In Chapter 3, there are several problems connected with volumes of solids which are granaries. Here is an example: "Now there is a pit [in the shape of the frustum of a pyramid] with a rectangular base. The width of the upper [rectangle] is 4 chi and the width of the lower [rectangle] is 7 chi. The length of the upper [rectangle] is 5 chi and the length of the lower [rectangle] is 8 chi. The depth is 1 zhang. Find the amount of millet that it can hold." However, the answer is given in a different set of units. The 37th problem is the "Washing Bowls Problem": "Now there was a woman washing cups by the river. An officer asked, "Why are there so many cups?" The woman replied, "There were guests in the house, but I do not know how many there were. However, every 2 persons had [a cup of] thick sauce, every 3 persons had [a cup of] soup and every 4 persons had [a cup of] rice; 65 cups were used altogether." Find the number of persons." The answer is given as 60 persons.

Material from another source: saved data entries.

Lemma handle_health_check_run :
  forall (svc : services) (s : state),
    exists (h : dict) (s1 : state),
      Pkg.handle_health_check svc s
      = (Ok (mkResponse 200
               (VDict [("health", VDict h);
                       ("timestamp", VStr (gen_timestamp svc (ticks s1)));
                       ("success", VBool true)])), s1)
      /\ dict_keys h = ["lambda"; "kms"; "secrets_manager"; "database";
                        "database_schema"]
      /\ Forall (fun kv : string * pyval => exists text, snd kv = VStr text) h
      /\ dict_get h "lambda" = Some (VStr "healthy")
      /\ (dict_get h "kms" = Some (VStr "healthy")
          <-> kms_describe_key svc "alias/pii-level2" = Ok tt)
      /\ database s1 = database s.
Proof.
  intros svc s. unfold Pkg.handle_health_check. cbv zeta.
  match goal with
  | |- context [Pkg.probe ?st "kms" ?m] =>
      destruct (probe_run st "kms" m s (uncommitted_describe_key svc _))
        as (t1 & sa & E1 & Ua & Hok1 & Herr1)
  end.
  rewrite (bind_run _ _ _ _ _ E1).
  match goal with
  | |- context [Pkg.probe ?st "secrets_manager" ?m] =>
      destruct (probe_run st "secrets_manager" m sa (uncommitted_get_app_keys svc))
        as (t2 & sb & E2 & Ub & _)
  end.
  rewrite (bind_run _ _ _ _ _ E2).
  match goal with
  | |- context [Pkg.probe ?st "database" ?m] =>
      destruct (probe_run st "database" m sb (uncommitted_connect_and_close svc))
        as (t3 & sc & E3 & Uc & _)
  end.
  rewrite (bind_run _ _ _ _ _ E3).
  destruct (validate_database_schema_run svc sc) as (r & sd & Ev & _ & _).
  pose proof (quiet_uncommitted _ (quiet_validate_database_schema svc) _ _ _ Ev) as Ud.
  unfold bind at 1. unfold try_except at 1. unfold bind at 1. rewrite Ev.
  assert (Udb : database sd = database s).
  { destruct Ua as (Da & _), Ub as (Db & _), Uc as (Dc & _), Ud as (Dd & _).
    congruence. }
  assert (Hkms : t1 = "healthy" <-> kms_describe_key svc "alias/pii-level2" = Ok tt).
  { unfold bind, emit, lift in Hok1, Herr1. cbn in Hok1, Herr1.
    destruct (kms_describe_key svc "alias/pii-level2") as [[]|e].
    - split; [reflexivity|]. intros _. exact (Hok1 tt _ eq_refl).
    - split; [|discriminate]. intros Ht.
      rewrite (Herr1 e _ eq_refl) in Ht. discriminate Ht. }
  destruct (py_truthy (dict_get_or r "overall" (VBool false)));
    unfold ret; eexists; exists sd;
    (split; [reflexivity|]); (split; [reflexivity|]);
    (split; [cbn; repeat constructor; eexists; reflexivity|]);
    (split; [reflexivity|]); (split; [|exact Udb]);
    cbn; (split; [intros H; apply Hkms; congruence
                 | intros H; apply Hkms in H; congruence]).
Qed.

The last problem in the book is the famous Hundred Fowls Problem which is often considered as one of the earliest examples involving equations with indeterminate solutions. "Now one cock is worth 5 qian, one hen 3 qian and 3 chicks 1 qian. It is required to buy 100 fowls with 100 qian. In each case, find the number of cocks, hens and chicks bought."

==English translation==

In 1969, Ang Tian Se, a student of University of Malaya, prepared an English translation of Zhang Qiujian Suanjing as part of the MA Dissertation. But the translation has not been published.